▶ TASK ITEM
The answer should be an exact repeat of the stretch of material below from the line containing "(** Server-sent events: the" through the line containing "(** The memchr".

▶ INFORMATION SUPPLIED
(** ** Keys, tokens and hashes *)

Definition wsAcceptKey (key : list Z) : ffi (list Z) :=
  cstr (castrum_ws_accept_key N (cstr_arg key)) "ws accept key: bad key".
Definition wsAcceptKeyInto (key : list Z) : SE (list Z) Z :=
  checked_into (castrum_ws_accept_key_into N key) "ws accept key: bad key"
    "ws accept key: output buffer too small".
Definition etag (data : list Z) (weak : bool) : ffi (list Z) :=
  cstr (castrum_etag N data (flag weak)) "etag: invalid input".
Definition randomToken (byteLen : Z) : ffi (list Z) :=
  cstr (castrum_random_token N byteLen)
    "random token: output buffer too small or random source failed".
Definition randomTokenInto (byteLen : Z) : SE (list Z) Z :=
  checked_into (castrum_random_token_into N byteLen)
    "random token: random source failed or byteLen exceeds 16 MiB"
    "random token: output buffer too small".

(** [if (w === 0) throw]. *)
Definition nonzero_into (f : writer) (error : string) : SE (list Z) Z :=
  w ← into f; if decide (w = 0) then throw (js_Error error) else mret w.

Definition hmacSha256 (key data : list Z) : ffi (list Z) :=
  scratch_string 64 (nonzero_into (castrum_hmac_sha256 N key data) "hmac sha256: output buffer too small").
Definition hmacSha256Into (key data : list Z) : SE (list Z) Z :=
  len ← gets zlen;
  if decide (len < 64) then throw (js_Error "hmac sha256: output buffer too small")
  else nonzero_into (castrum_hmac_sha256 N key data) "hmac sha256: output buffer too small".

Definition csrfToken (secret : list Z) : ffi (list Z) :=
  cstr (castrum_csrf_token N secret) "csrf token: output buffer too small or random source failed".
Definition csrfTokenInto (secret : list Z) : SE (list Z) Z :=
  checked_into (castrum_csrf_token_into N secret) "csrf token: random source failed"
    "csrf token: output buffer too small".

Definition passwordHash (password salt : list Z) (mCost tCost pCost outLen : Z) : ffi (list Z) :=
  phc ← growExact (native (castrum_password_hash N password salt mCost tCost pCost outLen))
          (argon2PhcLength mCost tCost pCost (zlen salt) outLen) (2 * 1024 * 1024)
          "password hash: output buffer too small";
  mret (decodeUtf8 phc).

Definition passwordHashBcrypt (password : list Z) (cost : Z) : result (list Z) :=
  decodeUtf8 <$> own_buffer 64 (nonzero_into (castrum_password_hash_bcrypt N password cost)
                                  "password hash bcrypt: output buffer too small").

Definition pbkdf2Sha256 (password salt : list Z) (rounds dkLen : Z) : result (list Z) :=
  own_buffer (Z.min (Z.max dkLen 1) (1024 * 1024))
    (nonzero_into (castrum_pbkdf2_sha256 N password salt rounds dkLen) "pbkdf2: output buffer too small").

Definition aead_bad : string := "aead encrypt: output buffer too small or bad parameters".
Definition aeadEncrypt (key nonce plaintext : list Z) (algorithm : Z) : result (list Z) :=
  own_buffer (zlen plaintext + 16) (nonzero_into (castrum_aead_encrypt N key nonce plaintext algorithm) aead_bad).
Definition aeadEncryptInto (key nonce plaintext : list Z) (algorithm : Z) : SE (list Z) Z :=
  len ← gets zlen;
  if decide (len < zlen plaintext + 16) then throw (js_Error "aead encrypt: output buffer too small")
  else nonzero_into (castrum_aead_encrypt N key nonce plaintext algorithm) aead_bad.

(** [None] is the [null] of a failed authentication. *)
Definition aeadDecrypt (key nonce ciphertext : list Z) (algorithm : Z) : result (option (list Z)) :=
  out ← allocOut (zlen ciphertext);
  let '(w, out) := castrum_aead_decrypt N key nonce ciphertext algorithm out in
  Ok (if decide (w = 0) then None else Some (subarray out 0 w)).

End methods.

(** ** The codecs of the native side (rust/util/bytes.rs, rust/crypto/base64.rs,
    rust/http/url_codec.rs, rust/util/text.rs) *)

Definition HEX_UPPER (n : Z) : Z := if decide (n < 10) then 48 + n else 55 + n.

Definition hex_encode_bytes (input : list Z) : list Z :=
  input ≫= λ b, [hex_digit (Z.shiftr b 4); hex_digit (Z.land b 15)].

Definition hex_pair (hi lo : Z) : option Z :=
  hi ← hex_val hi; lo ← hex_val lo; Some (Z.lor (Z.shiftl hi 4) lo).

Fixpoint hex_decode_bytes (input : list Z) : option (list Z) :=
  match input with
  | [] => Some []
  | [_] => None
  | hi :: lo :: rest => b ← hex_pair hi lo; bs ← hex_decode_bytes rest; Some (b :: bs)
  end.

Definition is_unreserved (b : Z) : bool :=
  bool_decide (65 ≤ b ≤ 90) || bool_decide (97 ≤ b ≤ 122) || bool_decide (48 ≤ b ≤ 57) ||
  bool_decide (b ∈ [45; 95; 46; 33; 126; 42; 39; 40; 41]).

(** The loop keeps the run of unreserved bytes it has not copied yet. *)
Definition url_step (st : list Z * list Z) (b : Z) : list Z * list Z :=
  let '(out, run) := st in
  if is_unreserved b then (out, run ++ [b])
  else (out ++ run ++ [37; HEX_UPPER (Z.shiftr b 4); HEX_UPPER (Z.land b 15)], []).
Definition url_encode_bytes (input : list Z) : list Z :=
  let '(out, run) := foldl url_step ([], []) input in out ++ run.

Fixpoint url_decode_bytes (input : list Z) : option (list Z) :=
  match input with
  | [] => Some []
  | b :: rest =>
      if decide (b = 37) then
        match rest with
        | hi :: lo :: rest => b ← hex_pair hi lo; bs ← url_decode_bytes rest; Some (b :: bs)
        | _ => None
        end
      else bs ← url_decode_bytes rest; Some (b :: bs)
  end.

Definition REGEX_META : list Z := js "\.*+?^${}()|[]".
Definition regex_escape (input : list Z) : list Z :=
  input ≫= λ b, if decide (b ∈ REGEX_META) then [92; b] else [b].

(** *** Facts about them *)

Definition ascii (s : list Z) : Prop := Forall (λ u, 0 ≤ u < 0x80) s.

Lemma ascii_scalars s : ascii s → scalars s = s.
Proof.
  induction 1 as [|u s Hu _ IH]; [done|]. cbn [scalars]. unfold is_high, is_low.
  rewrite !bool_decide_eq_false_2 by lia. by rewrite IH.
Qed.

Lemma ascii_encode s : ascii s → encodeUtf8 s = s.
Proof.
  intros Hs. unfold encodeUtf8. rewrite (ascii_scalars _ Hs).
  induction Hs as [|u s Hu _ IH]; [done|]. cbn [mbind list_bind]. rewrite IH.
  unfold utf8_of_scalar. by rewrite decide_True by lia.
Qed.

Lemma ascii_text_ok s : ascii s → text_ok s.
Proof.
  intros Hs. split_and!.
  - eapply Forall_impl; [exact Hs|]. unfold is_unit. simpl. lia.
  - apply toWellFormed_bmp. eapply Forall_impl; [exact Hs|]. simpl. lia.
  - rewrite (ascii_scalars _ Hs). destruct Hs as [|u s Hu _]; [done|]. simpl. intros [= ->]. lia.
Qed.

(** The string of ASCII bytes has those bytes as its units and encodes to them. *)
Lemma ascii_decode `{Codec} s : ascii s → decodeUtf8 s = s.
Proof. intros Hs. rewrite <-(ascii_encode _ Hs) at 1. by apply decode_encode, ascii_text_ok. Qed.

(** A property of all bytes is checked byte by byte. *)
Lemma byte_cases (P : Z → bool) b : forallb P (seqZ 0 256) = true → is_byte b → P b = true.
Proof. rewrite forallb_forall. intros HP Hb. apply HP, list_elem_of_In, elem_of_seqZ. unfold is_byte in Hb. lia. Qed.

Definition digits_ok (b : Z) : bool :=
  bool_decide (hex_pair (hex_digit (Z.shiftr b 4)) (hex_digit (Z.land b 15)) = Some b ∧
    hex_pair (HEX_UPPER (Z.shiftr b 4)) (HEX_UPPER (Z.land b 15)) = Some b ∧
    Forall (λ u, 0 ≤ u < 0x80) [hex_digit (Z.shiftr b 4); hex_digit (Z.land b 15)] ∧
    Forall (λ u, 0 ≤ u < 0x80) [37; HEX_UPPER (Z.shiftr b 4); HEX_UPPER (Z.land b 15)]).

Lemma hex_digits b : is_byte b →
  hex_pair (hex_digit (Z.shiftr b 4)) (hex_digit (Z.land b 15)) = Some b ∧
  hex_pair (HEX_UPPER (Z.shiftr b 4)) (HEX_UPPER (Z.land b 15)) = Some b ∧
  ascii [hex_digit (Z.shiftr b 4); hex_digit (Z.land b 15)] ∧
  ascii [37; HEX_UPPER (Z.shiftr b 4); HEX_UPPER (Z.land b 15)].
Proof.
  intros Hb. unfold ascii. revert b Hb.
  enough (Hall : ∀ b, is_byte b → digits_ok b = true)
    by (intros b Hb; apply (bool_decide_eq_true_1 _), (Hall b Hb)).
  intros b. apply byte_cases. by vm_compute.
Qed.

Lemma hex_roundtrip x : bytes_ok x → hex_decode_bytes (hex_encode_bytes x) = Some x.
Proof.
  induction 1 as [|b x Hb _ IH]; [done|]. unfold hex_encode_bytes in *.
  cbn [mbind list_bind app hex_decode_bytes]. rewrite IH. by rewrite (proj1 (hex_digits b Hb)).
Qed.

...

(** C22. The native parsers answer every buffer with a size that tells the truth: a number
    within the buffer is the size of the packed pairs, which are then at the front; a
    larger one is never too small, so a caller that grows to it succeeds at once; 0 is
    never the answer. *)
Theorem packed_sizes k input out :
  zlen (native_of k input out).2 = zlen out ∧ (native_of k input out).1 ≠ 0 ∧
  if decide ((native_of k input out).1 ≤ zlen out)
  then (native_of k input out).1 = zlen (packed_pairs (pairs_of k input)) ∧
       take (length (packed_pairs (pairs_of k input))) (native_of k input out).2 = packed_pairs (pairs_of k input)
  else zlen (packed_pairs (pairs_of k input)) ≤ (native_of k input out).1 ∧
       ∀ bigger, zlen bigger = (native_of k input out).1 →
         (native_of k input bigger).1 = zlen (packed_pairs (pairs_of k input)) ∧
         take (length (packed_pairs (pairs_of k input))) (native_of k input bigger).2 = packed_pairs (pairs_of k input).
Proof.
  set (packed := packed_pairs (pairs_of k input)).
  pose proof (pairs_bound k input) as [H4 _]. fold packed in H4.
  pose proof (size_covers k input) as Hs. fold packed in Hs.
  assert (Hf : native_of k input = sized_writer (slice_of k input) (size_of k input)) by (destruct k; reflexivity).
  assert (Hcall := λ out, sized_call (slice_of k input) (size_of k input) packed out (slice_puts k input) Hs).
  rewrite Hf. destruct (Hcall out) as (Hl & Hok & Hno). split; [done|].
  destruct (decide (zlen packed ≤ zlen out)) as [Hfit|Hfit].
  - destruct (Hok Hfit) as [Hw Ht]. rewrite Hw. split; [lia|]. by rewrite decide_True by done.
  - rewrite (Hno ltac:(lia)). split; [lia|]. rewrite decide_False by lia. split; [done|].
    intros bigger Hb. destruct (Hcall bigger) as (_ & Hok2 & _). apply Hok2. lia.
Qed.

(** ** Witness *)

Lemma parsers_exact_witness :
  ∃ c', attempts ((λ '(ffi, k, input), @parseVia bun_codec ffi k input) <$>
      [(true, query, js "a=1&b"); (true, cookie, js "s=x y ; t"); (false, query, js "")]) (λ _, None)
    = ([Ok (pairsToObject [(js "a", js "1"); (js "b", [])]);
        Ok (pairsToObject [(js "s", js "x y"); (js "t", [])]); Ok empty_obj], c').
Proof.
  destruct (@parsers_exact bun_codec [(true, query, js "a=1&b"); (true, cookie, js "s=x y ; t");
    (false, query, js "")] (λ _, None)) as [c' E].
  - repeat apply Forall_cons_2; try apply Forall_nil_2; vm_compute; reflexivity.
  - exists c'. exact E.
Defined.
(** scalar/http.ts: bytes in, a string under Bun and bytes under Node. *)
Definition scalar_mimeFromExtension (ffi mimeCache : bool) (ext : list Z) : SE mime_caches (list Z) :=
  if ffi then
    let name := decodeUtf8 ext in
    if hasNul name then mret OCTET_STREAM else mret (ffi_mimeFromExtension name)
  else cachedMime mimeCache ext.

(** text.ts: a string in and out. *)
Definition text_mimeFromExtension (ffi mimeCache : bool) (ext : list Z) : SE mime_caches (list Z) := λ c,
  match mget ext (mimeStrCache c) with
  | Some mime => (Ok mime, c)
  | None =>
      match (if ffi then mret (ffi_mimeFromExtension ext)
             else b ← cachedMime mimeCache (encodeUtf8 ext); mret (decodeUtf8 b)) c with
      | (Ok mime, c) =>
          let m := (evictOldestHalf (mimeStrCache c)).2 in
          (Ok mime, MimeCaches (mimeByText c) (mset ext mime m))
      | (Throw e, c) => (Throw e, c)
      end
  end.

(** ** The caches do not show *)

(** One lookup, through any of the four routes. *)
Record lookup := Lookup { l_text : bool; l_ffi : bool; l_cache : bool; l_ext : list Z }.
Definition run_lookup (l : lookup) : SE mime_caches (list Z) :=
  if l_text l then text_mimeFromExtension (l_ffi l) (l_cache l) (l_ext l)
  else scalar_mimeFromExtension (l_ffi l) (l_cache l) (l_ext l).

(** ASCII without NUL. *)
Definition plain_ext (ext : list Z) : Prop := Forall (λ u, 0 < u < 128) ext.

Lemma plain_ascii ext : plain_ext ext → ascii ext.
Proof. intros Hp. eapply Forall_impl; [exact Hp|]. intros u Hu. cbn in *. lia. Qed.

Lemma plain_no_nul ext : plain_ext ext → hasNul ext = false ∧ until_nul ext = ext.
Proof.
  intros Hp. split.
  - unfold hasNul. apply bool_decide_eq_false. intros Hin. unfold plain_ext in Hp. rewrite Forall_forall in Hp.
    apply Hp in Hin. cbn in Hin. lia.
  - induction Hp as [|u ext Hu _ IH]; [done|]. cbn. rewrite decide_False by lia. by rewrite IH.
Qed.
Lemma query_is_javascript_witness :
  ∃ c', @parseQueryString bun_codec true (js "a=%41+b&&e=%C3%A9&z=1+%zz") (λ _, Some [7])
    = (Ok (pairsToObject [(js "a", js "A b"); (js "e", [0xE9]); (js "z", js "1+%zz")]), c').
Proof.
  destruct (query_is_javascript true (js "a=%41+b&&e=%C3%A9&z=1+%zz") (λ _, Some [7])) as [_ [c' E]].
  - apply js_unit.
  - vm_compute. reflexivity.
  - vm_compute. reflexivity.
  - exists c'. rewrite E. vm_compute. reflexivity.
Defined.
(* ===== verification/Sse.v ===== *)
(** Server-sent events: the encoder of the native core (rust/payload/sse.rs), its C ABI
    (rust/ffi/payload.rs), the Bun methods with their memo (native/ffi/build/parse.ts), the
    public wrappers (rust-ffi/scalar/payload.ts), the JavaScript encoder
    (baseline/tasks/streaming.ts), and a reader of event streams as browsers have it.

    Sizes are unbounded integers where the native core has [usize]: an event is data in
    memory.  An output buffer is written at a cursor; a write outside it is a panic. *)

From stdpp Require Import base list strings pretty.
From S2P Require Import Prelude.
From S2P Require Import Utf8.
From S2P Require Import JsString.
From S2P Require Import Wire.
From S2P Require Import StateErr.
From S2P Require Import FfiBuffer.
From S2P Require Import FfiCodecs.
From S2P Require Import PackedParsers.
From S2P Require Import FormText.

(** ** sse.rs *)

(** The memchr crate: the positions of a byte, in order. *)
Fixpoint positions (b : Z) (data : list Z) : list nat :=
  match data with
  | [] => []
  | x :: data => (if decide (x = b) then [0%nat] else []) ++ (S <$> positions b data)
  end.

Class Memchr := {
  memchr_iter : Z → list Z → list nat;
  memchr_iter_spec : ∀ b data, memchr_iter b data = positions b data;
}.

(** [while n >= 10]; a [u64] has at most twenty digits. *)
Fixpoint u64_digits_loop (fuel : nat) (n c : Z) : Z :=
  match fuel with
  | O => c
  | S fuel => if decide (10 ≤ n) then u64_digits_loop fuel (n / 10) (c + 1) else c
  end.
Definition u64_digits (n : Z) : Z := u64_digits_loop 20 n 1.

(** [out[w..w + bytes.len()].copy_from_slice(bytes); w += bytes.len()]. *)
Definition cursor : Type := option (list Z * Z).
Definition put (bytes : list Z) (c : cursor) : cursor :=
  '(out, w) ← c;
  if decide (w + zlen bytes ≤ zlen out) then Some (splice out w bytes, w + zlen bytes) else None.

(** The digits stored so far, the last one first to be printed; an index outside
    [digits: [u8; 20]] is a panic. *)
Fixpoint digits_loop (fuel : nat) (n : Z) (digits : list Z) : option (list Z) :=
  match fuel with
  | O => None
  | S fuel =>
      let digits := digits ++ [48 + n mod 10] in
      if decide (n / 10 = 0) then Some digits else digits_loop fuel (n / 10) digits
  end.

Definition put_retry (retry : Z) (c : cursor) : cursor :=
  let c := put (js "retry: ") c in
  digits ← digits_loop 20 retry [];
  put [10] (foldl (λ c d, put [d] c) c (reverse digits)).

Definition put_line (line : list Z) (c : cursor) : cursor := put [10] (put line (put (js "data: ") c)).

...

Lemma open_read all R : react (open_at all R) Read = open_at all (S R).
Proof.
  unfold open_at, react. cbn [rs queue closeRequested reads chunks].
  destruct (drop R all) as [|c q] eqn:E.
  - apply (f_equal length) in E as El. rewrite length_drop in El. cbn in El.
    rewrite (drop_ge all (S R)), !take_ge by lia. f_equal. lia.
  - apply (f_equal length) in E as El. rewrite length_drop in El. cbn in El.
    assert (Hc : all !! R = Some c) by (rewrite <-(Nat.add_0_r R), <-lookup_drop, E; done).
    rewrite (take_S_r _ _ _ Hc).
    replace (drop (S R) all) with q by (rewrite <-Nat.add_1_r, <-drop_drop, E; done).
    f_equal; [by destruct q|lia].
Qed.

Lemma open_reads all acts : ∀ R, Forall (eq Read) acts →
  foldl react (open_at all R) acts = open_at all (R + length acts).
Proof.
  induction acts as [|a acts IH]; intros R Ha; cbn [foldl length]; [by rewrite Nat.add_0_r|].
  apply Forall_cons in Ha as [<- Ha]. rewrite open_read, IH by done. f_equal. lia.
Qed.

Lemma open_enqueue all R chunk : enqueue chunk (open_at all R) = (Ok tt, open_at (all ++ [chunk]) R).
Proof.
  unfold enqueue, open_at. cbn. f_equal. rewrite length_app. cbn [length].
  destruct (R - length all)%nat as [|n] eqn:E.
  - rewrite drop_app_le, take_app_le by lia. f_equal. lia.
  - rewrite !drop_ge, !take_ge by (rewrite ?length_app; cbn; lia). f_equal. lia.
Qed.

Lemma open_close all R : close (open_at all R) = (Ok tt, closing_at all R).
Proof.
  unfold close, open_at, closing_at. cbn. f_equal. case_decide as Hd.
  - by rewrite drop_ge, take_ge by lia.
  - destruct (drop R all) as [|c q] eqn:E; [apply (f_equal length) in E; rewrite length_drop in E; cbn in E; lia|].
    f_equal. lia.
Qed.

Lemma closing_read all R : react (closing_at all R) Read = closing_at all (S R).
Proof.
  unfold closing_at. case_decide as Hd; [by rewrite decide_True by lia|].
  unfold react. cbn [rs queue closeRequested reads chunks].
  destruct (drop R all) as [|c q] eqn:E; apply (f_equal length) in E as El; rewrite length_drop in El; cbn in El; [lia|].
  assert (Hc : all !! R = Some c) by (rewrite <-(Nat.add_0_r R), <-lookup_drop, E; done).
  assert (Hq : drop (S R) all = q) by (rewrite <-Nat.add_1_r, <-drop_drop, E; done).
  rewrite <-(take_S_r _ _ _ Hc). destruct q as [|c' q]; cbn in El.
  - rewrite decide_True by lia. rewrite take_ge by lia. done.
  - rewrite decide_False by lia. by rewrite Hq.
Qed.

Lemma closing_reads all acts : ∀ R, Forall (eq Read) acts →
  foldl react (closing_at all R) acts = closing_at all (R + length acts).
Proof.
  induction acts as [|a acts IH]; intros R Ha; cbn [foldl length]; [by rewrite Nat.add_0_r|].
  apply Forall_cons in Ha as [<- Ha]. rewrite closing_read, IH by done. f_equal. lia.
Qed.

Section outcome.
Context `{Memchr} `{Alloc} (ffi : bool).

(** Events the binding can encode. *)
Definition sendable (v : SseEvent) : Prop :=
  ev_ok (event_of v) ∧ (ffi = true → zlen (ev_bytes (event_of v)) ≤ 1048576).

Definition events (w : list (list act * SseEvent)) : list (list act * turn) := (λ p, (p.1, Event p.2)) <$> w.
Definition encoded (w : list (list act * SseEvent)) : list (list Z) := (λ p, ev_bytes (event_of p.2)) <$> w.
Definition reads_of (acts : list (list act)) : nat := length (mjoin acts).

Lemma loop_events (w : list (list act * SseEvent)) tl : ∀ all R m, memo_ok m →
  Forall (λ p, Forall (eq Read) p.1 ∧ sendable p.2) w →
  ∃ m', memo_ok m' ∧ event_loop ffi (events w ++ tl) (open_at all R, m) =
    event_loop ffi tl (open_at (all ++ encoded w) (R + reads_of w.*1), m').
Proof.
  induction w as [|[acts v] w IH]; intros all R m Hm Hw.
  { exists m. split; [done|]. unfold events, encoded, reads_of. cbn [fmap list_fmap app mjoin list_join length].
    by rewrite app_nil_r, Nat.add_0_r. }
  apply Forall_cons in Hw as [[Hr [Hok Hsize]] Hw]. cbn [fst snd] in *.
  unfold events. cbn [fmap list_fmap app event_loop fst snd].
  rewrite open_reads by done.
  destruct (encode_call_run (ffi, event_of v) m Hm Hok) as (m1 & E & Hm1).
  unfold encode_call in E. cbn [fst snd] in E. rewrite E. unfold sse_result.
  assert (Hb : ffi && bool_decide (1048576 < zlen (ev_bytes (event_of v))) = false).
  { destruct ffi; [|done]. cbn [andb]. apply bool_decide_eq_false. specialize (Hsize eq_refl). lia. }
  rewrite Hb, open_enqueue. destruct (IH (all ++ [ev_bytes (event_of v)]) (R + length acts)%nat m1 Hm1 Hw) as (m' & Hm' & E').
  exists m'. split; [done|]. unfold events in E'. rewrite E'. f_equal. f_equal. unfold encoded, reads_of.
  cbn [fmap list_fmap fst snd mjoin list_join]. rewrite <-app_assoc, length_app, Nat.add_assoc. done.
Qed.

▶ ANSWER TO THE EXERCISE
(** Server-sent events: the encoder of the native core (rust/payload/sse.rs), its C ABI
    (rust/ffi/payload.rs), the Bun methods with their memo (native/ffi/build/parse.ts), the
    public wrappers (rust-ffi/scalar/payload.ts), the JavaScript encoder
    (baseline/tasks/streaming.ts), and a reader of event streams as browsers have it.

    Sizes are unbounded integers where the native core has [usize]: an event is data in
    memory.  An output buffer is written at a cursor; a write outside it is a panic. *)

From stdpp Require Import base list strings pretty.
From S2P Require Import Prelude.
From S2P Require Import Utf8.
From S2P Require Import JsString.
From S2P Require Import Wire.
From S2P Require Import StateErr.
From S2P Require Import FfiBuffer.
From S2P Require Import FfiCodecs.
From S2P Require Import PackedParsers.
From S2P Require Import FormText.

(** ** sse.rs *)

(** The memchr crate: the positions of a byte, in order. *)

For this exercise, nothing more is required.